Hendry & Knight Real Estate Co. subdivided the "Celebrated Neyland's Celery Farm Land" in 1903 and sold lots in the new neighborhood. Their advertising was printed in three languages (English, Spanish and Italian) due to the multicultural nature of nearby Tampa and Ybor City. The original boundaries stretched from 11th Avenue in the north to the Atlantic Coast Line railroad tracks just north of Sixth Avenue in south, and from 26th Street and 28th Street on the west and east, respectively.

The City of Gary was incorporated in October 1915. The municipal boundaries at that time were defined as 30th Street on the west to 37th Street on the east and from Wall Street (21st Avenue) on the north to Hillsborough Bay on the south. The state legislature abolished the City of Gary in 1919. Then, in 1923, the City of Tampa extended its boundaries to encompass the former City of Gary.

After World War II, an African American population moved into Gary. In the 1960s, Interstate 4 cut through the neighborhood, destroying many homes.

===Railroads===
Several historical railroads had routes through Gary, including the Atlantic Coast Line (SCL), Seaboard Air Line (SAL), and Tampa Northern (TN). Amtrak and CSX both operate trains through Gary today.

Gary has an important wye that was once used for the SAL (as well as its successor, the Seaboard Coast Line (SCL) as a runaround and turning point for passenger trains such as the Silver Meteor and the Floridian to back into Tampa Union Station. It was also used for trains to access the Clearwater subdivision to service stations in Clearwater, Pinellas Park and St Petersburg, Florida. In 1984, Amtrak discontinued its service to Clearwater. Once a busy location of train activity, the area has been reduced to a few local freight trains each day. Amtrak passenger trains still use the former SCL tracks and wye to turn around and back into Tampa Union Station.

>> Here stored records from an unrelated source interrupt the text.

(* ===== verification/PageAllocator.v ===== *)
(** * The buddy page allocator

    Models src/src/native/PageAllocator.h and PageAllocator.cc: the per-node
    free lists, [AllocLocal] with its split loop, [Free] with its coalescing
    loop, the boot-time [Init] that carves free ranges into blocks, and the
    optional checker ([PAGE_CHECKER]: [Validate], [AllocateAndCheck],
    [Release]).  A block is a pair of a frame number and an order. *)

From S2P Require Import Prelude Pfn MemMap.

Definition kMaxOrder : nat := 11.
Definition kMaxAllocations : nat := Z.to_nat 10000.

(** ** State *)

(** [PageAllocator::Allocation] with its two comparison operators. *)
Record Allocation := mkAllocation { al_pfn : Z; npages : Z }.
#[export] Instance Allocation_eq_dec : EqDecision Allocation.
Proof. solve_decision. Defined.
Definition Allocation_eqb (a b : Allocation) : bool :=
  (al_pfn a =? al_pfn b) && (npages a =? npages b).
Definition Allocation_ltb (a b : Allocation) : bool :=
  PfnAdd (al_pfn a) (npages a) <=? al_pfn b.

(** One node's allocator.  A free list holds the frame numbers of its blocks,
    front first. *)
Record PageAllocator := mkPageAllocator {
  nid_ : Z;
  free_page_lists : list (list Z);
  allocations_ : list Allocation
}.

(** An allocator together with the global memory map it updates. *)
Record pstate := mkPstate { pa : PageAllocator; mem_map : gmap Z Page }.

Definition new_PageAllocator (nid : Z) : PageAllocator :=
  mkPageAllocator nid (replicate (S kMaxOrder) []) [].

Definition free_list (a : PageAllocator) (k : nat) : list Z :=
  default [] (free_page_lists a !! k).
Definition set_free_list (k : nat) (l : list Z) (a : PageAllocator) : PageAllocator :=
  mkPageAllocator (nid_ a) (<[k := l]> (free_page_lists a)) (allocations_ a).
Definition set_allocations (l : list Allocation) (a : PageAllocator) : PageAllocator :=
  mkPageAllocator (nid_ a) (free_page_lists a) l.

(** [list.erase(list.iterator_to(entry))]: undefined unless the entry is
    linked in this very list. *)
Fixpoint list_erase (x : Z) (l : list Z) : outcome (list Z) :=
  match l with
  | [] => Fail UndefinedBehaviour
  | y :: l => if x =? y then Ok l else cons y <$> list_erase x l
  end.

(** All free blocks, in the order the lists are scanned. *)
Fixpoint tag_lists (k : nat) (ls : list (list Z)) : list (Z * nat) :=
  match ls with
  | [] => []
  | l :: ls => ((fun p => (p, k)) <$> l) ++ tag_lists (S k) ls
  end.
Definition free_blocks (a : PageAllocator) : list (Z * nat) := tag_lists 0 (free_page_lists a).

(** ** The PAGE_CHECKER functions *)

(** The overlap test of the inner loop of [Validate]. *)
Definition validate_conflict (pfn : Z) (i : nat) (other : Z * nat) : bool :=
  let '(other_pfn, j) := other in
  negb ((pfn =? other_pfn) && (i =? j)%nat) &&
  (((pfn <=? other_pfn) && (other_pfn <? PfnAdd pfn (block_size i))) ||
   ((other_pfn <=? pfn) && (pfn <? PfnAdd other_pfn (block_size j)))).

(** The outer loops of [Validate] with their early returns; a null descriptor
    is dereferenced unchecked there. *)
Fixpoint validate_entries (mm : gmap Z Page) (all entries : list (Z * nat)) : outcome bool :=
  match entries with
  | [] => Ok true
  | (pfn, i) :: rest =>
      match mm !! pfn with
      | None => Fail UndefinedBehaviour
      | Some page =>
          if negb (bool_decide (usage page = kPageAllocator)) then Ok false
          else if negb (order page =? i)%nat then Ok false
          else if existsb (validate_conflict pfn i) all then Ok false
          else validate_entries mm all rest
      end
  end.
Definition Validate (st : pstate) : outcome bool :=
  validate_entries (mem_map st) (free_blocks (pa st)) (free_blocks (pa st)).

(** [std::lower_bound]: position of the first element not ordered before [v]. *)
Fixpoint lower_bound (l : list Allocation) (v : Allocation) : nat :=
  match l with
  | [] => 0
  | e :: l => if Allocation_ltb e v then S (lower_bound l v) else 0
  end.

Definition AllocateAndCheck (a : PageAllocator) (pfn : Z) (order : nat) :
    outcome (bool * PageAllocator) :=
  let allocation := mkAllocation pfn (block_size order) in
  let it := lower_bound (allocations_ a) allocation in
  match allocations_ a !! it with
  | Some e => if negb (Allocation_ltb allocation e) then Ok (false, a) else
      if (length (allocations_ a) <? kMaxAllocations)%nat then
        Ok (true, set_allocations (take it (allocations_ a) ++ allocation :: drop it (allocations_ a)) a)
      else Fail (Thrown "bad_alloc")
  | None =>
      if (length (allocations_ a) <? kMaxAllocations)%nat then
        Ok (true, set_allocations (take it (allocations_ a) ++ allocation :: drop it (allocations_ a)) a)
      else Fail (Thrown "bad_alloc")
  end.

Fixpoint erase_allocation (v : Allocation) (l : list Allocation) : option (list Allocation) :=
  match l with
  | [] => None
  | e :: l => if Allocation_eqb e v then Some l else cons e <$> erase_allocation v l
  end.
Definition Release (a : PageAllocator) (pfn : Z) (order : nat) : bool * PageAllocator :=
  match erase_allocation (mkAllocation pfn (block_size order)) (allocations_ a) with
  | None => (false, a)
  | Some l => (true, set_allocations l a)
  end.

(** ** Allocation and freeing on one node *)

Definition FreePageNoCoalesce (st : pstate) (pfn : Z) (k : nat) : outcome pstate :=
  if (kMaxOrder <? k)%nat then Fail UndefinedBehaviour else
  page ← deref (mem_map st !! pfn);
  Ok (mkPstate (set_free_list k (pfn :: free_list (pa st) k) (pa st))
               (<[pfn := set_order k (set_usage kPageAllocator page)]> (mem_map st))).

(** The search loop of [AllocLocal]: the first list from [this_order] up that
    has a block below [max_addr].  At most [kMaxOrder + 1] lists are visited. *)
Fixpoint AllocSearch (fuel : nat) (a : PageAllocator) (this_order : nat) (max_addr : Z) :
    option (Z * nat * PageAllocator) :=
  match fuel with
  | O => None
  | S fuel =>
      if (this_order <=? kMaxOrder)%nat then
        match list_find (fun p => ToAddr p < max_addr) (free_list a this_order) with
        | Some (i, fp) =>
            Some (fp, this_order, set_free_list this_order (delete i (free_list a this_order)) a)
        | None => AllocSearch fuel a (S this_order) max_addr
        end
      else None
  end.

(** The split loop: [n = this_order - order] iterations, each freeing the
    upper half of what is left. *)
Fixpoint AllocSplit (n : nat) (st : pstate) (fp : Z) (order : nat) : outcome pstate :=
  match n with
  | O => Ok st
  | S n =>
      st ← FreePageNoCoalesce st (PfnToBuddy fp (order + n)) (order + n);
      AllocSplit n st fp order
  end.

(** The coalescing loop of [Free]: at most [kMaxOrder] iterations. *)
Fixpoint FreeCoalesce (fuel : nat) (st : pstate) (pfn : Z) (k : nat) :
    outcome (pstate * Z * nat) :=
  match fuel with
  | O => Ok (st, pfn, k)
  | S fuel =>
      if (k <? kMaxOrder)%nat then
        let buddy := PfnToBuddy pfn k in
        match mem_map st !! buddy with
        | None => Ok (st, pfn, k)
        | Some page =>
            if negb (bool_decide (usage page = kPageAllocator)) || negb (order page =? k)%nat
            then Ok (st, pfn, k)
            else
              l ← list_erase buddy (free_list (pa st) k);
              FreeCoalesce fuel (mkPstate (set_free_list k l (pa st)) (mem_map st))
                (Z.min pfn buddy) (S k)
        end
      else Ok (st, pfn, k)
  end.

Section Config.
(** Whether PAGE_CHECKER is defined. *)
Variable page_checker : bool.

Definition check_valid (st : pstate) : outcome unit :=
  if page_checker then b ← Validate st; kassert b else Ok tt.

Definition AllocLocal (st : pstate) (k : nat) (max_addr : Z) : outcome (Z * pstate) :=
  match AllocSearch (S kMaxOrder) (pa st) k max_addr with
  | None => Ok (PfnNone, st)
  | Some (fp, this_order, a) =>
      st ← AllocSplit (this_order - k) (mkPstate a (mem_map st)) fp k;
      page ← deref (mem_map st !! fp);
      let st := mkPstate (pa st) (<[fp := set_usage kInUse page]> (mem_map st)) in
      if page_checker then
        '(b, a) ← AllocateAndCheck (pa st) fp k;
        _ ← kassert b;
        let st := mkPstate a (mem_map st) in
        _ ← check_valid st;
        Ok (fp, st)
      else Ok (fp, st)
  end.

Definition Free (st : pstate) (pfn : Z) (k : nat) : outcome pstate :=
  st ← (if page_checker then
          let '(b, a) := Release (pa st) pfn k in
          _ ← kassert b; Ok (mkPstate a (mem_map st))
        else Ok st);
  _ ← kassert (k <=? kMaxOrder)%nat;
  '(st, pfn, k) ← FreeCoalesce kMaxOrder st pfn k;
  st ← FreePageNoCoalesce st pfn k;
  _ ← check_valid st;
  Ok st.

End Config.

(** ** All nodes *)

(** The static vector [allocators], indexed by node, and the memory map. *)
Record system := mkSystem { allocators : list PageAllocator; sys_map : gmap Z Page }.

(** Run a method of [allocators\[i\]]. *)
Definition on_allocator {A} (sys : system) (i : Z) (f : pstate -> outcome (A * pstate)) :
    outcome (A * system) :=
  match (if i <? 0 then None else allocators sys !! Z.to_nat i) with
  | None => Fail UndefinedBehaviour
  | Some a =>
      '(r, st) ← f (mkPstate a (sys_map sys));
      Ok (r, mkSystem (<[Z.to_nat i := pa st]> (allocators sys)) (mem_map st))
  end.

(** [Alloc] called on the allocator [allocators\[self\]]. *)
Definition Alloc (page_checker : bool) (sys : system) (self : nat) (k : nat) (nid max_addr : Z) :
    outcome (Z * system) :=
  match allocators sys !! self with
  | None => Fail UndefinedBehaviour
  | Some a =>
      if nid =? nid_ a
      then on_allocator sys (Z.of_nat self) (fun st => AllocLocal page_checker st k max_addr)
      else on_allocator sys nid (fun st => AllocLocal page_checker st k max_addr)
  end.

(** ** Boot: carving a free range into blocks *)

Definition EarlyFreePage (st : pstate) (start : Z) (k : nat) : outcome pstate :=
  _ ← kassert (k <=? kMaxOrder)%nat;
  let a := set_free_list k (start :: free_list (pa st) k) (pa st) in
  page ← deref (mem_map st !! start);
  Ok (mkPstate a (<[start := set_order k (set_usage kPageAllocator page)]> (mem_map st))).

(** First loop: up to [divide], by the alignment of the current frame. *)
Fixpoint InitLower (fuel : nat) (st : pstate) (pfn divide : Z) : outcome pstate :=
  if pfn =? divide then Ok st else
  match fuel with
  | O => Fail Aborted
  | S fuel =>
      _ ← kassert (pfn <? divide);
      order ← builtin_ctz pfn;
      let order := Nat.min order kMaxOrder in
      st ← EarlyFreePage st pfn order;
      InitLower fuel st (PfnAdd pfn (block_size order)) divide
  end.

(** Second loop: up to [end_], by the size of what is left. *)
Fixpoint InitUpper (fuel : nat) (st : pstate) (pfn end_ : Z) : outcome pstate :=
  if pfn =? end_ then Ok st else
  match fuel with
  | O => Fail Aborted
  | S fuel =>
      _ ← kassert (pfn <? end_);
      clz ← builtin_clz (PfnSub end_ pfn);
      let order := Nat.min (Z.to_nat (32 - clz - 1)) kMaxOrder in
      st ← EarlyFreePage st pfn order;
      InitUpper fuel st (PfnAdd pfn (block_size order)) end_
  end.

(** The lambda passed to [ReleaseFreePages].  Every iteration of either loop
    frees at least one page, so the range's length bounds the iterations. *)
Definition InitRange (st : pstate) (start end_ : Z) : outcome pstate :=
  _ ← kassert (negb (PfnSub end_ start =? 0));
  clz ← builtin_clz (PfnSub end_ start);
  let shift := 32 - clz - 1 in
  if 31 <=? shift then Fail UndefinedBehaviour else
  let divide := AlignUp start (Z.shiftl 1 shift) in
  st ← InitLower (Z.to_nat (end_ - start)) st start divide;
  InitUpper (Z.to_nat (end_ - start)) st divide end_.

Fixpoint InitRanges (sys : system) (ranges : list (Z * Z * Z)) : outcome system :=
  match ranges with
  | [] => Ok sys
  | (start, end_, nid) :: ranges =>
      '(_, sys) ← on_allocator sys nid (fun st => st ← InitRange st start end_; Ok (tt, st));
      InitRanges sys ranges
  end.

Fixpoint validate_all (mm : gmap Z Page) (l : list PageAllocator) : outcome unit :=
  match l with
  | [] => Ok tt
  | a :: l => b ← Validate (mkPstate a mm); _ ← kassert b; validate_all mm l
  end.

(** [PageAllocator::Init]: one allocator per NUMA node, then the free ranges
    released by the early allocator as (start, end, nid) triples. *)
Definition Init (page_checker : bool) (nodes : nat) (mm : gmap Z Page)
    (ranges : list (Z * Z * Z)) : outcome system :=
  sys ← InitRanges (mkSystem ((fun i => new_PageAllocator (Z.of_nat i)) <$> seq 0 nodes) mm) ranges;
  _ ← (if page_checker then validate_all (sys_map sys) (allocators sys) else Ok tt);
  Ok sys.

Gary was also the location of TN Tower, an interlocking tower built to govern the crossing of the Tampa Northern and Atlantic Coast Line mainlines. It was the last interlocking tower standing in Florida at the time of its demolition in February 2019.

===The Gary School===
On July 27, 1904, trustees for the "new Gary school district" met and decided to build a school. It was to be a two-story structure measuring 26 by 50 feet and projected to cost $600. The Gary School was opened in 1910 at 3610 10th Avenue. The building was recognized by the City of Tampa as an historical landmark in 2005, but years of neglect would soon take a toll on the school. It was sold to a developer with plans to renovate it into a sports facility. Part of the roof and one wall collapsed in July 2008, forcing the demolition of the rest of the structure in September of that year.

==Industrial Development==
Gary's early industrial development, like nearby Ybor City, included several cigar factories. The Tierra del Lago Cigar Co. was originally at 1908 N 36th St. and remained there until 1919. The cigar company then moved to the corner of 18th Street and Pansy Avenue (between 21st and 22nd Avenues), where it remained until late 1926. The building still stands on the corner of Ninth Avenue and 36th Street, where in 2021 plans were made to renovate the site. As of December 2025, renovations were not yet complete.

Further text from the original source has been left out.